What the task asks >>
Scan the entries below, and for each line that includes the word "Hnode", make a copy.

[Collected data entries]
(* ===== verification/SolverReadout.v ===== *)
(** * Seeds, witnesses and findings

    The seeding loop gives every matching (node, clause) pair its own fact;
    the backtrack of [_witness] ends at a seed and lists distinct items; the
    read-out has one finding per sink and fact. *)
From stdpp Require Import base tactics list gmap sets fin_sets relations strings.
From Stdlib Require Import ZArith QArith Lia.
From S2P Require Import Prelude PyData PyDict Sha256 Cpg GraphSpec Ordering Dsl Supergraph Solver SolverSpec.

Open Scope Z_scope.
Open Scope py_scope.

(** ** Seeds *)

Definition seeded_at (l : list (Z * gset Z)) (n f : Z) : Prop := exists F, (n, F) ∈ l /\ f ∈ F.

Lemma seeded_at_add l k h n f :
  seeded_at (seed_add l k h) n f <-> seeded_at l n f \/ (n = k /\ f = h).
Proof.
  unfold seeded_at. induction l as [|[k' F'] l IH]; cbn.
  - setoid_rewrite list_elem_of_singleton. setoid_rewrite elem_of_nil. split.
    + intros (F & [= -> ->] & ->%elem_of_singleton). by right.
    + intros [(F & [] & _)|[-> ->]]. exists {[h]}. set_solver.
  - destruct (decide (k = k')) as [<-|Hne]; setoid_rewrite elem_of_cons.
    + split.
      * intros (F & [[= -> ->]|HF] & Hf); [|left; eauto].
        apply elem_of_union in Hf as [->%elem_of_singleton|Hf]; [by right|left; eauto].
      * intros [(F & [[= -> ->]|HF] & Hf)|[-> ->]]; [|eauto|]; eexists; (split; [by left|]); set_solver.
    + split.
      * intros (F & [[= -> ->]|HF] & Hf); [left; eauto|].
        destruct (proj1 IH) as [(F2 & ? & ?)|?]; eauto.
      * intros [(F & [[= -> ->]|HF] & Hf)|Hnf]; [eauto| |].
        -- destruct (proj2 IH) as (F2 & ? & ?); eauto.
        -- destruct (proj2 IH) as (F2 & ? & ?); eauto.
Qed.

(** A node that some source clause matches. *)
Definition is_source (spec : Spec) (node : CPGNode) : bool :=
  existsb (fun c => match c with Source p => _pattern_matches p node | _ => false end) (clauses spec).

Lemma is_source_patterns spec node :
  is_source spec node = true <-> exists p, p ∈ source_patterns spec /\ _pattern_matches p node = true.
Proof.
  unfold is_source, source_patterns. rewrite existsb_exists. setoid_rewrite list_elem_of_omap.
  setoid_rewrite <-list_elem_of_In. split.
  - intros ([p| | |] & Hc & Hm); try done. exists p. split; [by exists (Source p)|done].
  - intros (p & (c & Hc & E) & Hm). destruct c; try done. injection E as ->. by exists (Source p).
Qed.

(** Facts below [next_fact] are in use, each at one node. *)
Record seed_inv (s : SeedState) (D : Z -> Prop) : Prop := {
  sd_range n f : seeded_at (seeded s) n f -> 0 <= f < next_fact s;
  sd_inj n m f : seeded_at (seeded s) n f -> seeded_at (seeded s) m f -> n = m;
  sd_dom n : (exists f, seeded_at (seeded s) n f) <-> D n;
  sd_nonneg : 0 <= next_fact s
}.

Lemma seed_clauses_inv node ps : forall s D,
  seed_inv s D ->
  let s' := fold_left (seed_clause node) ps s in
  seed_inv s' (fun n => D n \/ (n = node_id node /\ exists p, p ∈ ps /\ _pattern_matches p node = true)) /\
  next_fact s' <= next_fact s + len ps.
Proof.
  induction ps as [|p ps IH]; intros s D Hs; cbn.
  { split; [|unfold len; cbn; lia]. destruct Hs as [H1 H2 H3 H4]. split; try done.
    intros n. rewrite H3. split; [by left|]. intros [?|(_ & p & ?%elem_of_nil & _)]; done. }
  unfold seed_clause at 2 4. destruct (_pattern_matches p node) eqn:Em.
  - destruct (IH (mkSeed (seed_add (seeded s) (node_id node) (next_fact s))
              (<[next_fact s := p]> (fact_pattern s)) (next_fact s + 1))
              (fun n => D n \/ n = node_id node)) as [HI Hn].
    { destruct Hs as [H1 H2 H3 H4]. split; cbn.
      - intros n f [Hf|[-> ->]]%seeded_at_add; [apply H1 in Hf; lia|lia].
      - intros n m f [Hn|[-> ->]]%seeded_at_add [Hm|[-> E]]%seeded_at_add; eauto.
        + apply H1 in Hn. lia.
        + apply H1 in Hm. lia.
      - intros n. setoid_rewrite seeded_at_add. rewrite <-H3. split.
        + intros (f & [?|[-> _]]); [left; eauto|by right].
        + intros [(f & ?)| ->]; eauto.
      - lia. }
    cbn in *. split; [|unfold len in *; cbn [length]; lia].
    destruct HI as [H1 H2 H3 H4]. split; try done. intros n. rewrite H3. setoid_rewrite elem_of_cons. split.
    + intros [[?| ->]|(-> & p' & Hp & Hm)]; [by left| |]; right; (split; [done|]); [by exists p; auto|by exists p'; auto].
    + intros [?|(-> & p' & [->|Hp] & Hm)]; [by left; left|by left; right|right; eauto].
  - destruct (IH s D Hs) as [HI Hn]. cbn in *. split; [|unfold len in *; cbn [length]; lia].
    destruct HI as [H1 H2 H3 H4]. split; try done. intros n. rewrite H3. setoid_rewrite elem_of_cons. split.
    + intros [?|(-> & p' & Hp & Hm)]; [by left|right; eauto].
    + intros [?|(-> & p' & [->|Hp] & Hm)]; [by left|congruence|right; eauto].
Qed.

Lemma seed_sources_spec g sg spec :
  NoDup (ids g) -> sg_cpg sg = g ->
  exists s, _seed_sources sg spec = Ok s /\
    seed_inv s (fun n => exists node, node_map g !! n = Some node /\ is_source spec node = true) /\
    next_fact s <= len (nodes g) * len (source_patterns spec).
Proof.
  intros Hnd E. unfold _seed_sources. rewrite E.
  assert (Hgen : forall l s D, (forall n, n ∈ l -> is_Some (node_map g !! n)) -> seed_inv s D ->
    exists s', foldO (fun s nid => node ⇐ getitem (node_map g) nid;
        Ok (fold_left (seed_clause node) (source_patterns spec) s)) s l = Ok s' /\
      seed_inv s' (fun n => D n \/ (n ∈ l /\ exists node, node_map g !! n = Some node /\ is_source spec node = true)) /\
      next_fact s' <= next_fact s + len l * len (source_patterns spec)).
  { induction l as [|n l IH]; intros s D Hl Hs; cbn.
    { exists s. split; [done|]. split; [|unfold len; cbn; lia]. destruct Hs as [H1 H2 H3 H4]. split; try done.
      intros n. rewrite H3. split; [by left|]. intros [?|(?%elem_of_nil & _)]; done. }
    destruct (Hl n (list_elem_of_here _ _)) as [node Hn]. unfold getitem at 1. rewrite Hn. cbn [obind].
    assert (Hid : node_id node = n) by (by apply node_map_lookup in Hn as [_ ?]).
    destruct (seed_clauses_inv node (source_patterns spec) s D Hs) as [Hs' Hle].
    destruct (IH _ _ (fun n Hn => Hl n (list_elem_of_further _ _ _ Hn)) Hs') as (s' & Hf & HI & Hle').
    exists s'. split; [done|]. split; [|unfold len in *; cbn [length]; lia].
    destruct HI as [H1 H2 H3 H4]. split; try done. intros m. rewrite H3, <-is_source_patterns, Hid, elem_of_cons.
    split.
    - intros [[?|[-> ?]]|?]; [by left|right|right; tauto]. split; [by left|eauto].
    - intros [?|[[->|?] (nd & Hnd' & Hsrc)]]; [by left; left| |right; eauto].
      left. right. split; [done|]. congruence. }
  destruct (Hgen (py_sorted Z.leb (elements (dom (node_map g)))) (mkSeed [] ∅ 0) (fun _ => False))
    as (s & Hs & HI & Hle).
  { intros n. rewrite py_sorted_elem, elem_of_elements. apply elem_of_dom. }
  { split; cbn; [by intros n f (F & ?%elem_of_nil & _)|by intros n m f (F & ?%elem_of_nil & _)| |lia].
    intros n. split; [|done]. by intros (f & F & ?%elem_of_nil & _). }
  exists s. split; [done|]. split.
  - destruct HI as [H1 H2 H3 H4]. split; try done. intros n. rewrite H3. split.
    + intros [?|(_ & ?)]; done.
    + intros (node & Hn & Hsrc). right. split; [|eauto].
      rewrite py_sorted_elem, elem_of_elements, elem_of_dom. by eexists.
  - cbn in Hle. etransitivity; [exact Hle|]. unfold len. rewrite length_py_sorted.
    apply Z.mul_le_mono_nonneg_r; [lia|]. change (length (elements (dom (node_map g)))) with (size (dom (node_map g))).
    assert (Hd : dom (node_map g) = list_to_set (ids g)).
    { apply set_eq. intros i. by rewrite elem_of_dom, node_map_is_Some, elem_of_list_to_set. }
    rewrite Hd. pose proof (size_list_to_set_le (ids g)). unfold ids in *. rewrite length_map in *. lia.
Qed.

(** ** Witnesses *)

Section chains.
Context (p : gmap item (option item)).

Lemma chain_functional x l l' : chain p x l -> chain p x l' -> l = l'.
Proof.
  intros H. revert l'. induction H as [x Hx|x y l Hx _ IH]; intros l' H'; inversion H'; subst; try congruence.
  assert (y0 = y) as -> by congruence. f_equal. auto.
Qed.

Lemma chain_suffix x l z : chain p x l -> z ∈ l -> exists k, chain p z k /\ (length k <= length l)%nat.
Proof.
  intros H. revert z. induction H as [x Hx|x y l Hx Hl IH]; intros z Hz.
  - apply list_elem_of_singleton in Hz as ->. exists [x]. split; [by apply chain_root|done].
  - apply elem_of_cons in Hz as [->|Hz]; [exists (x :: l); split; [by eapply chain_step|done]|].
    destruct (IH z Hz) as (k & Hk & Hle). exists k. split; [done|cbn; lia].
Qed.

Lemma chain_nodup x l : chain p x l -> NoDup l.
Proof.
  induction 1 as [x Hx|x y l Hx Hl IH]; [apply NoDup_singleton|]. apply NoDup_cons. split; [|done].
  intros Hin. destruct (chain_suffix y l x Hl Hin) as (k & Hk & Hle).
  rewrite (chain_functional x k (x :: l)) in Hle; [cbn in Hle; lia|done|by eapply chain_step].
Qed.

Lemma chain_dom x l : chain p x l -> forall z, z ∈ l -> z ∈ dom p.
Proof.
  intros H z Hz. apply elem_of_dom. destruct (chain_suffix x l z H Hz) as (k & Hk & _).
  inversion Hk; eauto.
Qed.

Lemma chain_length x l : chain p x l -> (length l <= size p)%nat.
Proof.
  intros H. rewrite <-size_dom, <-(size_list_to_set (C:=gset item) l) by (by eapply chain_nodup).
  apply subseteq_size. intros z Hz%elem_of_list_to_set. by eapply chain_dom.
Qed.

Lemma witness_loop_chain x l : chain p x l -> forall fuel seen path,
  (length l <= fuel)%nat -> (forall z, z ∈ l -> z ∉ seen) ->
  witness_loop fuel p (Some x) seen path = Ok (path ++ map fst l).
Proof.
  intros H. induction H as [x Hx|x y l Hx Hl IH]; intros fuel seen path Hf Hs.
  - destruct fuel; [cbn in Hf; lia|]. cbn. destruct (decide (x ∈ seen)) as [Hin|_]; [by destruct (Hs x); [left|]|].
    rewrite Hx. by destruct fuel.
  - destruct fuel; [cbn in Hf; lia|]. cbn. destruct (decide (x ∈ seen)) as [Hin|_]; [by destruct (Hs x); [left|]|].
    rewrite Hx. cbn [default from_option id]. rewrite IH.
    + by rewrite <-app_assoc.
    + cbn in Hf. lia.
    + intros z Hz. apply not_elem_of_union. split; [|apply Hs; by right].
      intros ->%elem_of_singleton. assert (Hnd : NoDup (x :: l)) by (by eapply chain_nodup, chain_step).
      by apply NoDup_cons in Hnd as [? _].
Qed.

Lemma witness_chain n f l : chain p (n, f) l -> _witness p n f = Ok (reverse (map fst l)).
Proof.
  intros H. unfold _witness. rewrite (witness_loop_chain (n, f) l H); [done| |set_solver].
  apply chain_length in H. lia.
Qed.
End chains.

(** ** Findings *)

Lemma NoDup_concat_map {A B} (k : A -> list B) l :
  NoDup l -> (forall a, a ∈ l -> NoDup (k a)) ->
  (forall a b x, a ∈ l -> b ∈ l -> x ∈ k a -> x ∈ k b -> a = b) -> NoDup (concat (map k l)).
Proof.
  induction l as [|a l IH]; intros Hnd H1 H2; cbn; [constructor|].
  apply NoDup_cons in Hnd as [Hni Hnd]. apply NoDup_app. split_and!.
  - apply H1. left.
  - intros x Hx Hx'. apply list_elem_of_In, in_concat in Hx' as (l' & (b & <- & Hb%list_elem_of_In)%in_map_iff & Hx'%list_elem_of_In).
    apply Hni. rewrite (H2 a b x); [done|left|by right|done|done].
  - apply IH; [done|intros; apply H1; by right|intros b c x ? ?; apply H2; by right].
Qed.

Definition finding_key (F : Finding) : item := (sink F, fact F).

Section findings.
Context (g : CPG) (sg : ExplodedSupergraph) (spec : Spec) (t : Tab) (pv : Provenance) (canon_index : gmap Z Z).
Hypothesis Hnd : NoDup (ids g).
Hypothesis Hsg : sg_cpg sg = g.
Hypothesis Hch : forall x, holds t x -> exists l, chain (pred t) x l.

(** The finding read out for a fact at a sink. *)
Definition readout (n f : Z) : Finding :=
  mk_finding spec pv n f (match _witness (pred t) n f with Ok w => w | Raise _ => [] end).

Definition sink_at (n : Z) : Prop := exists node, node_map g !! n = Some node /\ _is_sink spec node = true.

Lemma canon_ids_elem n : n ∈ canon_ids g canon_index <-> n ∈ ids g.
Proof. unfold canon_ids. apply py_sorted_elem. Qed.

Lemma sink_findings_spec n :
  n ∈ ids g -> exists fs, sink_findings sg spec t pv n = Ok fs /\
    NoDup (map finding_key fs) /\
    forall F, F ∈ fs <-> sink_at n /\ exists f, holds t (n, f) /\ F = readout n f.
Proof.
  intros Hn. apply node_map_is_Some in Hn as [node Hnode]. unfold sink_findings, getitem. rewrite Hsg, Hnode. cbn.
  assert (Hsk : sink_at n <-> _is_sink spec node = true).
  { unfold sink_at. rewrite Hnode. naive_solver. }
  destruct (_is_sink spec node) eqn:Es; cbn.
  - set (fl := py_sorted Z.leb (elements (default ∅ (facts_at t !! n)))).
    assert (Hfl : forall f, f ∈ fl <-> holds t (n, f)).
    { intros f. unfold fl. rewrite py_sorted_elem, elem_of_elements. done. }
    rewrite (mapO_pure _ (readout n)).
    + eexists. split; [done|]. split.
      * rewrite map_map. cbn. apply (NoDup_fmap_2 (pair n)). unfold fl.
        rewrite py_sorted_perm. apply NoDup_elements.
      * intros F. rewrite list_elem_of_fmap. setoid_rewrite Hfl. rewrite Hsk. naive_solver.
    + intros f Hf. apply Hfl in Hf. destruct (Hch _ Hf) as [l Hl]. unfold readout.
      by rewrite (witness_chain _ _ _ _ Hl).
  - exists []. split; [done|]. split; [constructor|]. intros F. rewrite Hsk, elem_of_nil.
    split; [done|]. by intros [? _].
Qed.

Lemma build_findings_spec :
  exists fs, _build_findings sg spec t pv canon_index = Ok fs /\
    NoDup (map finding_key fs) /\
    forall F, F ∈ fs <-> exists n f, sink_at n /\ holds t (n, f) /\ F = readout n f.
Proof.
  unfold _build_findings.
  set (k n := match sink_findings sg spec t pv n with Ok fs => fs | Raise _ => [] end).
  assert (Hk : forall n, n ∈ ids g -> sink_findings sg spec t pv n = Ok (k n) /\ NoDup (map finding_key (k n)) /\
    forall F, F ∈ k n <-> sink_at n /\ exists f, holds t (n, f) /\ F = readout n f).
  { intros n Hn. unfold k. by destruct (sink_findings_spec n Hn) as (fs & -> & ? & ?). }
  rewrite Hsg, (mapO_pure _ k) by (intros n Hn%canon_ids_elem; by apply Hk).
  cbn. eexists. split; [done|]. split.
  - rewrite concat_map, map_map. apply NoDup_concat_map.
    + unfold canon_ids. by rewrite py_sorted_perm.
    + intros n Hn%canon_ids_elem. by apply Hk.
    + intros n m x Hn%canon_ids_elem Hm%canon_ids_elem Hx Hx'.
      apply list_elem_of_fmap in Hx as (F & -> & HF). apply list_elem_of_fmap in Hx' as (F' & E & HF').
      apply Hk in HF as (_ & f & _ & ->); [|done]. apply Hk in HF' as (_ & f' & _ & ->); [|done].
      by injection E.
  - intros F. rewrite list_elem_of_In, in_concat. split.
    + intros (l & (n & <- & Hn%list_elem_of_In%canon_ids_elem)%in_map_iff & HF%list_elem_of_In).
      apply Hk in HF as (Hs & f & Hf & ->); [|done]. by exists n, f.
    + intros (n & f & Hs & Hf & ->).
      assert (Hn : n ∈ ids g). { destruct Hs as (node & Hn & _). apply node_map_is_Some. by eexists. }
      exists (k n). split; [apply in_map; by apply list_elem_of_In, canon_ids_elem|].
      apply list_elem_of_In, Hk; [done|]. split; [done|]. by exists f.
Qed.
End findings.

(** ** The hash *)

Definition in_range (F : Finding) : Prop :=
  u64_ok (sink F) /\ u64_ok (fact F) /\ Forall u64_ok (witness F).

Definition pfinding_bytes (F : Finding) : pybytes :=
  u64_bytes (sink F) ++ u64_bytes (fact F) ++ concat (map u64_bytes (witness F)) ++ str "|".

Lemma unsigned8_ok v : u64_ok v -> unsigned8 v = Ok (u64_bytes v).
Proof.
  intros [H1 H2]. unfold unsigned8. rewrite (proj2 (Z.leb_le _ _) H1), (proj2 (Z.ltb_lt _ _) H2). done.
Qed.

Lemma hash_solution_ok fs idx : Forall in_range fs ->
  _hash_solution fs idx = Ok (sha256 (concat (map pfinding_bytes (py_sorted (finding_leb idx) fs)))).
Proof.
  intros H. rewrite Forall_forall in H. unfold _hash_solution. rewrite (mapO_pure _ pfinding_bytes); [done|].
  intros F HF. rewrite py_sorted_elem in HF. destruct (H F HF) as (H1 & H2 & H3). unfold finding_bytes.
  rewrite !unsigned8_ok by done. cbn. rewrite (mapO_pure _ u64_bytes); [done|].
  intros w Hw. apply unsigned8_ok. rewrite Forall_forall in H3. auto.
Qed.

Reply >>
  intros Hn. apply node_map_is_Some in Hn as [node Hnode]. unfold sink_findings, getitem. rewrite Hsg, Hnode. cbn.
  { unfold sink_at. rewrite Hnode. naive_solver. }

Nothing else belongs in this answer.